Balaton Park incorona ancora Marquez: 13ª vittoria consecutiva nella Sprint

Scritto da: Antonio Guidi
Pubblicato il 23 Agosto 2025

Nuovo circuito, stessa storia: Marc Marquez non fa sconti. Alla prima assoluta della MotoGP al Balaton Park, il campione spagnolo ha trasformato la pole in un dominio totale, firmando la tredicesima vittoria consecutiva e ribadendo che, almeno per ora, il titolo sembra una questione già scritta.

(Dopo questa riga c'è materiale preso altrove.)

(** Case analysis on the scrutinee of a [match] or [if] in a hypothesis. *)
Ltac case_in H :=
  match type of H with
  | context [match ?x with _ => _ end] => let E := fresh "E" in destruct x eqn:E
  end.

(** Both at once, for a run that returned normally: one goal per path. *)
Ltac run_inv :=
  repeat first
    [ progress monad_inv
    | match goal with
      | H : match ?x with _ => _ end = Ok _ |- _ => let E := fresh "E" in destruct x eqn:E
      | H : match ?x with _ => _ end = Some _ |- _ => let E := fresh "E" in destruct x eqn:E
      | H : match ?x with _ => _ end _ = (Ok _, _) |- _ => let E := fresh "E" in destruct x eqn:E
      end ].

(** ** Strings *)

Lemma str_nil_app (t : string) : EmptyString +:+ t = t.
Proof. done. Qed.
Lemma str_cons_app a (s t : string) : String a s +:+ t = String a (s +:+ t).
Proof. done. Qed.
Lemma str_app_assoc (a b c : string) : (a +:+ b) +:+ c = a +:+ (b +:+ c).
Proof. induction a as [|x a IH]; [done|]. rewrite !str_cons_app. by rewrite IH. Qed.
Lemma str_app_nil (a : string) : a +:+ EmptyString = a.
Proof. induction a as [|x a IH]; [done|]. rewrite str_cons_app. by rewrite IH. Qed.

(** Right-nested appends, with literal prefixes pushed out. *)
Ltac str_norm := repeat (rewrite str_app_assoc || rewrite str_cons_app || rewrite str_nil_app).

(** [s] holds no [c]. *)
Fixpoint lacks (c : ascii) (s : string) : bool :=
  match s with
  | EmptyString => true
  | String c' s => negb (Ascii.eqb c c') && lacks c s
  end.

Lemma lacks_app c s t : lacks c (s +:+ t) = lacks c s && lacks c t.
Proof.
  induction s as [|a s IH]; [done|]. rewrite str_cons_app. simpl. by rewrite IH, andb_assoc.
Qed.

(** A separator that one side does not hold splits in one way: from the left
    and from the right. *)
Lemma sep_inj_l c a b a' b' :
  lacks c a = true → lacks c a' = true →
  a +:+ String c b = a' +:+ String c b' → a = a' ∧ b = b'.
Proof.
  revert a'. induction a as [|x a IH]; intros [|y a']; rewrite ?str_cons_app, ?str_nil_app; cbn [lacks].
  - by intros _ _ [= ->].
  - intros _ Hy [= -> ?]. by rewrite Ascii.eqb_refl in Hy.
  - intros Hx _ [= -> ?]. by rewrite Ascii.eqb_refl in Hx.
  - intros [_ Hx]%andb_true_iff [_ Hy]%andb_true_iff [= -> E].
    by destruct (IH a' Hx Hy E) as [-> ->].
Qed.

Lemma sep_inj_r c a b a' b' :
  lacks c b = true → lacks c b' = true →
  a +:+ String c b = a' +:+ String c b' → a = a' ∧ b = b'.
Proof.
  assert (∀ z t, lacks c (z +:+ String c t) = true → False) as Hno.
  { intros z t. rewrite lacks_app. cbn [lacks]. rewrite Ascii.eqb_refl. by rewrite andb_false_r. }
  revert a'. induction a as [|x a IH]; intros [|y a']; rewrite ?str_cons_app, ?str_nil_app.
  - by intros _ _ [= ->].
  - intros Hb _ [= -> ->]. by apply Hno in Hb.
  - intros _ Hb' [= -> <-]. by apply Hno in Hb'.
  - intros Hb Hb' [= -> E]. by destruct (IH a' Hb Hb' E) as [-> ->].
Qed.

Create HintDb ci discriminated.
Create Rewrite HintDb ci.

#[export] Hint Resolve readonly_lift readonly_raise_if readonly_ret readonly_bind readonly_if
  atomic_transaction atomic_bind atomic_fmap : ci.

Create HintDb moves discriminated.
#[export] Hint Resolve moves_bind moves_fmap moves_lift moves_reraise moves_ret moves_raise moves_raise_if moves_if
  moves_attempt moves_catching moves_finally moves_transaction moves_gets : moves.
#[export] Hint Extern 0 (PreOrder _) => exact _ : moves.
(** Steps through a method: its binds, its matches, and what it calls. *)
Ltac moving := repeat
  match goal with
  | |- moves _ (mbind _ _) => apply moves_bind; [exact _| |intros ?]
  | |- moves _ (match _ with _ => _ end) => case_match
  | |- moves _ _ => solve [eauto 3 with moves]
  end.

Create HintDb fuel discriminated.
#[export] Hint Resolve fueled_lift fueled_ret fueled_get fueled_modify fueled_raise_if fueled_transaction
  result_bind_fuel check_fuel throw_fuel : fuel.
#[export] Hint Extern 1 (_ ≠ RuntimeError) => discriminate : fuel.
#[export] Hint Extern 1 (Ok _ ≠ Raise _) => discriminate : fuel.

Il via tra scintille e cadute

Lo scatto dalla prima casella è stato impeccabile: Marquez ha preso il comando senza esitazioni, lasciando agli altri il compito di farsi male tra loro. E così è stato. Fabio Quartararo, partito sesto, ha esagerato in frenata: prima ha urtato Marco Bezzecchi, poi è caduto centrando Enea Bastianini. Non contento, “Bestia” ha poi tentato la rimonta ma nel primo giro ha travolto Johann Zarco. Due episodi che finiranno sotto la lente dei commissari, con l’ombra di penalità pesanti per la gara di domenica.

Ducati VR46 sugli scudi

Alle spalle del leader solitario, Fabio Di Giannantonio e Franco Morbidelli hanno tenuto alta la bandiera VR46. Morbidelli, in particolare, ha messo in mostra la versione più combattiva vista da mesi, conquistando un podio che gli mancava dal Qatar e difendendolo con i denti dagli assalti delle Honda di Luca Marini e Joan Mir.

Grande protagonista anche Fermin Aldeguer: il rookie Gresini ha rimontato fino al quinto posto, arrivando a insidiare Marini per il podio. Segnali incoraggianti per un pilota che sembra pronto a dire la sua.

Recuperi e delusioni

Bezzecchi, nonostante il contatto iniziale, ha salvato il settimo posto, davanti ad Alex Marquez, costretto a limitare i danni in chiave campionato. Più indietro Jorge Martin, campione in carica, si è dovuto accontentare dell’ultimo punto disponibile.

Giornata nera per Pedro Acosta: dopo il botto in qualifica, il rookie KTM è rimasto coinvolto nel caos al via e ha concluso la sua Sprint con un’altra caduta a metà gara mentre lottava per la top ten.

Amaro anche il sabato di Francesco Bagnaia: partito quindicesimo e con una scelta radicale di assetto, il campione 2023 non ha mai trovato il ritmo, finendo 13°.

Note a margine e debutto ungherese

Sul fronte tecnico, tutti i piloti hanno optato per la combinazione media all’anteriore e soft al posteriore. In ottica gara lunga, pesano le penalità di Alex Marquez e Jack Miller, retrocessi di tre posizioni per guida lenta e pericolosa in prova.

Il Balaton Park ha riportato la MotoGP in Ungheria dopo 33 anni, proponendosi come una sfida inedita per quasi tutti. L’unico con riferimenti concreti era Pol Espargaro, chiamato da KTM a sostituire l’infortunato Maverick Vinales, dopo un test privato a giugno con gli altri collaudatori. Ducati, dal canto suo, aveva preparato il terreno con una giornata di prove in sella alla Panigale Superbike durante la pausa estiva.

Tra gli assenti di rilievo, Aleix Espargaro: il tester Honda, che avrebbe dovuto prendere il posto di Somkiat Chantra in LCR, è stato dichiarato “unfit” giovedì a causa di una caduta in bici che gli ha procurato problemi alla schiena.

Marquez inarrestabile

La Sprint ha confermato quello che ormai sembra un mantra della stagione: Marquez davanti e gli altri a giocarsi le briciole. Lo spagnolo ha imposto il suo ritmo con apparente facilità, trasformando Balaton Park nel teatro di un’altra prova di forza. Domenica il copione potrebbe ripetersi, con la quattordicesima vittoria consecutiva già nel mirino.